TCS Daily

Feeding the Frenzy

By Joel Bucher - March 23, 2004 12:00 AM

As Mario Monti prepares to slap Microsoft with a €500 million fine -- or as much as 10 percent of Microsoft's global sales as permitted under European Union (EU) competition law -- he should also consider the words of F.A. Hayek: "Every raid on the gains of monopoly, be it in the interest of particular groups or of the state as a whole, tends to create new vested interests which will help to bolster up monopoly."

Hayek believed that controlling monopolies further concentrated power into the hands of "a few." Although the long term effects of the American suit on the software industry are uncertain, the EU's actions suggest that Hayek's assertions, fomented over decades of watching Europe centralize its nation states, were right.

In the US, Microsoft's competitors (Sun Microsystems, AOL, Red Hat and others) were mostly unsuccessful in their attempt to steal the Windows code. The alternative settlement they proposed to the Justice Department's suit would have made Windows software a virtual public utility. Had they succeeded, the US government and entrepreneurs in the American legal industry would have unprecedented influence over the software industry.

Thankfully, Judge Kollar-Kotelly saw through this attempt of corporate thievery, reprimanding the states for seeking punishments outside the bounds of an earlier decision in the Court of Appeals. Judge Kollar-Kotelly's sole responsibility was to approve any settlement between Microsoft and the government based on the earlier decision lest the court hand out its own punishment.

The final settlement approved by the judge stopped Microsoft from making exclusionary contracts with computer manufacturers that required exclusive use of its "middleware" products. Middleware, which includes the media player now under scrutiny by the EU government, escapes clear definition, but it is generally associated with software programs that help operating systems use the Internet.

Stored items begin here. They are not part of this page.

Lemma terminated_Decode_step (t : byte) (e : error) (c : stdConn) (f rest : bytes) :
  ~ In t f -> logical c = (f ++ [t]) ++ rest ->
  fst (terminated_Decode t e c) = Ret f
  /\ logical (snd (terminated_Decode t e c)) = rest.
Proof.
  intros Hf Hc.
  assert (F : first_at t (logical c) (List.length f)).
  { rewrite Hc. split.
    - rewrite <- app_assoc, nth_error_app2 by lia. now rewrite Nat.sub_diag.
    - intros j Hj E. rewrite <- app_assoc, nth_error_app1 in E by exact Hj.
      apply Hf. eapply nth_error_In. exact E. }
  destruct (terminated_Decode_found t e c _ F) as (Hret & Hlog & _).
  rewrite Hret, Hlog, Hc, <- app_assoc. split.
  - now rewrite firstn_app_le, firstn_all by lia.
  - rewrite skipn_app_ge by lia.
    now replace (S (List.length f) - List.length f)%nat with 1%nat by lia.
Qed.

(** X15.  Frames on a terminated stream come out one by one.  When the
    bytes buffered are frames that do not contain the terminator, each
    followed by it, and then any bytes [rest], as many calls of [Decode] as
    there are frames return exactly these frames, in order, and leave
    [rest]; this for the line codec and for the delimiter codec with any
    delimiter, and however the bytes are split between ring and scratch. *)
Theorem terminated_stream (frames : list bytes) (rest : bytes) (c : stdConn) :
  (forall cc : LineBasedFrameCodec,
     Forall (fun f => ~ In CRLFByte f) frames ->
     logical c = terminated_wire CRLFByte frames ++ rest ->
     fst (decode_many cc (List.length frames) c) = map Ret frames
     /\ logical (snd (decode_many cc (List.length frames) c)) = rest)
  /\ (forall cc : DelimiterBasedFrameCodec,
     Forall (fun f => ~ In (delimiter cc) f) frames ->
     logical c = terminated_wire (delimiter cc) frames ++ rest ->
     fst (decode_many cc (List.length frames) c) = map Ret frames
     /\ logical (snd (decode_many cc (List.length frames) c)) = rest).
Proof.
  assert (HF : forall t, Forall (fun f => ~ In t f) frames ->
            Forall2 (fun w f => ~ In t f /\ w = f ++ [t])
              (map (fun f => f ++ [t]) frames) frames).
  { intros t H. induction H; simpl; constructor; auto. }
  split; intros cc Hno Hc.
  - pose proof (decode_many_frames cc (fun w f => ~ In CRLFByte f /\ w = f ++ [CRLFByte]))
      as G.
    apply (G ltac:(intros c0 w f r [Hf ->] Hl; rewrite LineBased_Decode_terminated;
                   now apply terminated_Decode_step) _ _ (HF _ Hno) c rest Hc).
  - pose proof (decode_many_frames cc
                  (fun w f => ~ In (delimiter cc) f /\ w = f ++ [delimiter cc])) as G.
    apply (G ltac:(intros c0 w f r [Hf ->] Hl; rewrite DelimiterBased_Decode_terminated;
                   now apply terminated_Decode_step) _ _ (HF _ Hno) c rest Hc).
Qed.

Microsoft's enemies largely failed in the US, but the damage to America's fragile legal institutions, which were never designed to reorganize technical industries, has yet to be determined. Depending on how many suits are yet to come, intellectual property may need clearer definition so courts don't get bogged down.

Unfortunately, the suits against Microsoft may have inadvertently created a new corporate legal weapon for international technology companies. Should a company now feel justified in crafting lawsuits with the sole purpose of destroying competitors' intellectual property?

In his landmark work "The Road to Serfdom," F.A. Hayek warned that "A system in which large privileged groups profit from the gains of monopoly may be politically much more dangerous, and monopoly in such a system certainly is much more powerful, than in one where the profits go to a limited few." If anything, the twisted result of the suit against Microsoft in the States was the politicization of the American software industry.

The EU's far more chilling action against Microsoft will send a clear message to the world that the intellectual property of any so-called corporate giant is now fair game. EU consumers will feel the consequences if Brussels starts an international feeding frenzy over intellectual property.

Helmut Schmidt, the former Chancellor of Germany, once said that all social diseases come from America. But Europe has thus far remained immune to the "legal lottery" mentality so pervasive in America. Mario Monti should consider the greater threat of bringing this legal, economic and social disease to his shores.

Joel Bucher is Editor of Laissez Faire, a publication of the Institute for Free Enterprise in Berlin, Germany.